Я рассказывал о своих замыслах Рубинскому. Он возражал. А однажды заметил:
— Руссо придумал самую гуманную теорию. Робеспьер, восприняв эту теорию, стал уничтожать не только врагов и оступившихся, но и самых преданных революции.
— Субъективный фактор, — ответил я.
— Нет. Робеспьер, как и его сообщники, не был нравственно подготовлен к демократическому устройству общества.
— Ты хочешь сказать, что и наш коллектив не готов к самоуправлению?
— Именно это я и хочу отметить. Я видел твой список совета: Чернов, Надбавцев, Шафрэнова. Как можно ставить у власти тех, кто не властвует над самим собой?
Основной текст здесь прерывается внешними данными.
(* ===== verification/ProxyFacts.v ===== *)
(** * The DNS proxy: what the client gets and what is published

    The rewritten answer is specified record by record against the final pool,
    and by the addresses its reader finds in it: Fake-IPs of the upstream's
    addresses, apart from 0.0.0.0, :: and IPv4-mapped IPv6 addresses.  A request that fails leaves nothing behind. *)

From Stdlib Require Import Ascii.
From Stdlib Require String.
From stdpp Require Import prelude gmap strings.
From S2P Require Import Prelude GoStrings GoNet GoNetFacts GoHostPort Metrics IPPool PoolInv.
From S2P Require Import PoolOps PoolReach PoolPrune PoolRange PoolAlloc Proxy.

(** ** Specification *)

(** An address is an IPv4 address when its 16-byte form is IPv4-mapped. *)
Definition is_v4 (a : IP) : Prop := ∃ b, length b = 4%nat ∧ To16 a = v4InV6Prefix ++ b.

(** The addresses the proxy exchanges for a Fake-IP: IPv4 addresses other than
    0.0.0.0 where a record holds IPv4 addresses; addresses other than :: that are
    not IPv4-mapped where it holds IPv6 addresses ([exchanged4_spec],
    [exchanged6_spec]). *)
Definition exchanged4 (ip : IP) : bool := negb (is_nil (To4 ip)) && negb (IP_Equal (To4 ip) IPv4zero).
Definition exchanged6 (ip : IP) : bool := is_nil (To4 ip) && negb (IP_Equal ip IPv6zero).

Definition kv_v4 (kv : SVCBKeyValue) : list IP := match kv with SVCBIPv4Hint l => l | _ => [] end.
Definition kv_v6 (kv : SVCBKeyValue) : list IP := match kv with SVCBIPv6Hint l => l | _ => [] end.

(** The addresses of a record, by the place they stand in. *)
Definition rr_v4 (rr : RR) : list IP :=
  match rr with A _ a => [a] | SVCB _ _ l | HTTPS _ _ l => mjoin (kv_v4 <$> l) | _ => [] end.
Definition rr_v6 (rr : RR) : list IP :=
  match rr with AAAA _ a => [a] | SVCB _ _ l | HTTPS _ _ l => mjoin (kv_v6 <$> l) | _ => [] end.

Definition records (m : Msg) : list RR := Answer m ++ Ns m ++ Extra m.
Definition addrs4 (m : Msg) : list IP := mjoin (rr_v4 <$> records m).
Definition addrs6 (m : Msg) : list IP := mjoin (rr_v6 <$> records m).

(** Addresses have four or sixteen bytes. *)
Definition msg_valid (m : Msg) : Prop := Forall valid_ip (addrs4 m) ∧ Forall valid_ip (addrs6 m).

Section Rewritten.
Context (p : IPPool) (limit : Z) (v6 : bool).

(** [f] is the Fake-IP of [a]. *)
Definition fake_for (a f : IP) : Prop := rtf p (ToIPKey a) = Some (ToIPKey f).

Definition addr_rewritten (routable : bool) (h : Header) (a : IP) (h' : Header) (a' : IP) : Prop :=
  if routable then fake_for a a' ∧ h' = cap_ttl limit h else a' = a ∧ h' = h.

Definition hints_rewritten (routable : IP → bool) (hs hs' : list IP) : Prop :=
  Forall2 fake_for (filter (λ a, routable a = true) hs) hs'.

(** A list whose elements are replaced or dropped. *)
Definition rewritten {X} (R : X → option X → Prop) (l l' : list X) : Prop :=
  ∃ os, Forall2 R l os ∧ l' = omap id os.

Definition kv_rewritten (kv : SVCBKeyValue) (o : option SVCBKeyValue) : Prop :=
  match kv with
  | SVCBIPv4Hint hs => ∃ hs', o = Some (SVCBIPv4Hint hs') ∧ hints_rewritten exchanged4 hs hs'
  | SVCBIPv6Hint hs =>
      if v6 then ∃ hs', o = Some (SVCBIPv6Hint hs') ∧ hints_rewritten exchanged6 hs hs' else o = None
  | SVCBOther k _ => o = if (k =? SVCB_IPV6HINT) && negb v6 then None else Some kv
  end.

Definition rr_rewritten (rr : RR) (o : option RR) : Prop :=
  match rr with
  | A h a => ∃ h' a', o = Some (A h' a') ∧ addr_rewritten (exchanged4 a) h a h' a'
  | AAAA h a =>
      if v6 then ∃ h' a', o = Some (AAAA h' a') ∧ addr_rewritten (exchanged6 a) h a h' a' else o = None
  | SVCB h t l => ∃ l', o = Some (SVCB (cap_ttl limit h) t l') ∧ rewritten kv_rewritten l l'
  | HTTPS h t l => ∃ l', o = Some (HTTPS (cap_ttl limit h) t l') ∧ rewritten kv_rewritten l l'
  | RRSIG _ | NSEC _ | NSEC3 _ => o = None
  | OtherRR _ _ => o = Some rr
  end.
End Rewritten.

(** ** Lemmas: the addresses of a rewritten answer *)

Lemma is_v4_To4 a : valid_ip a → is_v4 a ↔ To4 a ≠ [].
Proof.
  intros Hv. split.
  - intros (b & Hb & E) Hn. destruct (To16_To4_nil a Hv Hn) as [Hl H16].
    revert Hn. rewrite <- (To4_To16 a Hv), E. destruct b as [|? [|? [|? [|? [|]]]]]; try done.
  - intros Hn. exists (To4 a). split; [by apply To4_length|by apply To16_of_To4].
Qed.

Lemma exchanged4_spec a :
  valid_ip a → exchanged4 a = true ↔ is_v4 a ∧ To16 a ≠ To16 IPv4zero.
Proof.
  intros Hv. rewrite is_v4_To4 by done. unfold exchanged4.
  destruct (is_nil (To4 a)) eqn:En; cbn [negb andb]; [apply is_nil_true in En; naive_solver|].
  apply is_nil_false in En. pose proof (To4_length a En) as Hl. rewrite (To16_of_To4 a En).
  unfold IP_Equal. rewrite Hl. change (length IPv4zero) with 16%nat. cbn [Nat.eqb andb].
  change (take 12 IPv4zero) with v4InV6Prefix. change (drop 12 IPv4zero) with (replicate 4 Byte.x00).
  change (To16 IPv4zero) with (v4InV6Prefix ++ replicate 4 Byte.x00).
  rewrite bool_decide_true by done. cbn [andb]. case_bool_decide as E; cbn [negb].
  - rewrite E. naive_solver.
  - split; [|done]. intros _. split; [done|]. intros H%app_inv_head. done.
Qed.

Lemma exchanged6_spec a :
  valid_ip a → exchanged6 a = true ↔ ¬ is_v4 a ∧ To16 a ≠ IPv6zero.
Proof.
  intros Hv. rewrite is_v4_To4 by done. unfold exchanged6.
  destruct (is_nil (To4 a)) eqn:En; cbn [andb].
  - apply is_nil_true in En. destruct (To16_To4_nil a Hv En) as [Hl ->]. rewrite En.
    unfold IP_Equal. rewrite Hl. change (length IPv6zero) with 16%nat. cbn [Nat.eqb].
    case_bool_decide; cbn [negb]; naive_solver.
  - apply is_nil_false in En. naive_solver.
Qed.

(** What stands in the place of an address: the Fake-IP of one, or one that is
    not exchanged. *)
Definition stands (p : IPPool) (exch : IP → bool) (l : list IP) (a' : IP) : Prop :=
  (∃ a, a ∈ l ∧ fake_for p a a') ∨ (a' ∈ l ∧ exch a' = false).

Lemma stands_sub p exch l l' a : l ⊆ l' → stands p exch l a → stands p exch l' a.
Proof. intros Hs [(x & Hx & H)|[H1 H2]]; [left; eauto|right; eauto]. Qed.

Lemma hints_stand p exch hs hs' a' : hints_rewritten p exch hs hs' → a' ∈ hs' → stands p exch hs a'.
Proof.
  intros H (i & Ha)%list_elem_of_lookup.
  destruct (Forall2_lookup_r _ _ _ _ _ H Ha) as (a & Hl & Hf). left. exists a. split; [|done].
  apply list_elem_of_lookup_2, list_elem_of_filter in Hl as [_ ?]. done.
Qed.

(** A list of elements with addresses, each replaced or dropped. *)
Lemma rewritten_stand {X} p exch (R : X → option X → Prop) (f : X → list IP) l l' a' :
  (∀ x x' b, R x (Some x') → b ∈ f x' → stands p exch (f x) b) →
  rewritten R l l' → a' ∈ mjoin (f <$> l') → stands p exch (mjoin (f <$> l)) a'.
Proof.
  intros HR (os & H2 & ->) (fs & Ha & (x' & -> & Hx)%list_elem_of_fmap)%list_elem_of_join.
  apply list_elem_of_omap in Hx as (o & Ho & E). cbn in E. subst o.
  apply list_elem_of_lookup in Ho as (i & Hi).
  destruct (Forall2_lookup_r _ _ _ _ _ H2 Hi) as (x & Hl & Hr).
  eapply stands_sub; [|by eapply HR]. intros y Hy. apply list_elem_of_join.
  exists (f x). split; [done|]. apply list_elem_of_fmap. exists x. split; [done|].
  by eapply list_elem_of_lookup_2.
Qed.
— Добавь еще: кто безнравствен.
— Добавлю.
— По-твоему, выходит так, что из замкнутого круга никак не выйти: демократия в детском обществе невозможна, потому что дети безнравственны, а дети безнравственны, потому что нет школьной демократии.
— Наконец-то ты четко сформулировал идею.
— Ты не учел самого главного. У педагогики нет выбора: она должна воспитывать хороших людей, и для этого необходимо демократическое устройство коллектива.
— Демократия как средство?
Я подумал. Я тогда еще не знал многих хитросплетений между средством, целью и результатом. Много времени спустя я лишь усвоил формулу: человек- всегда целы и никогда средство. А что такое коллектив? Это единение личностей, а не средств.
А тогда я сказал Рубинскому:
— Да, демократия является и целью, и средством, и результатом воспитания.
— Для тебя демократия синоним дисциплины, а не свободы.
— Только в рамках настоящей дисциплины может быть подлинная свобода личности.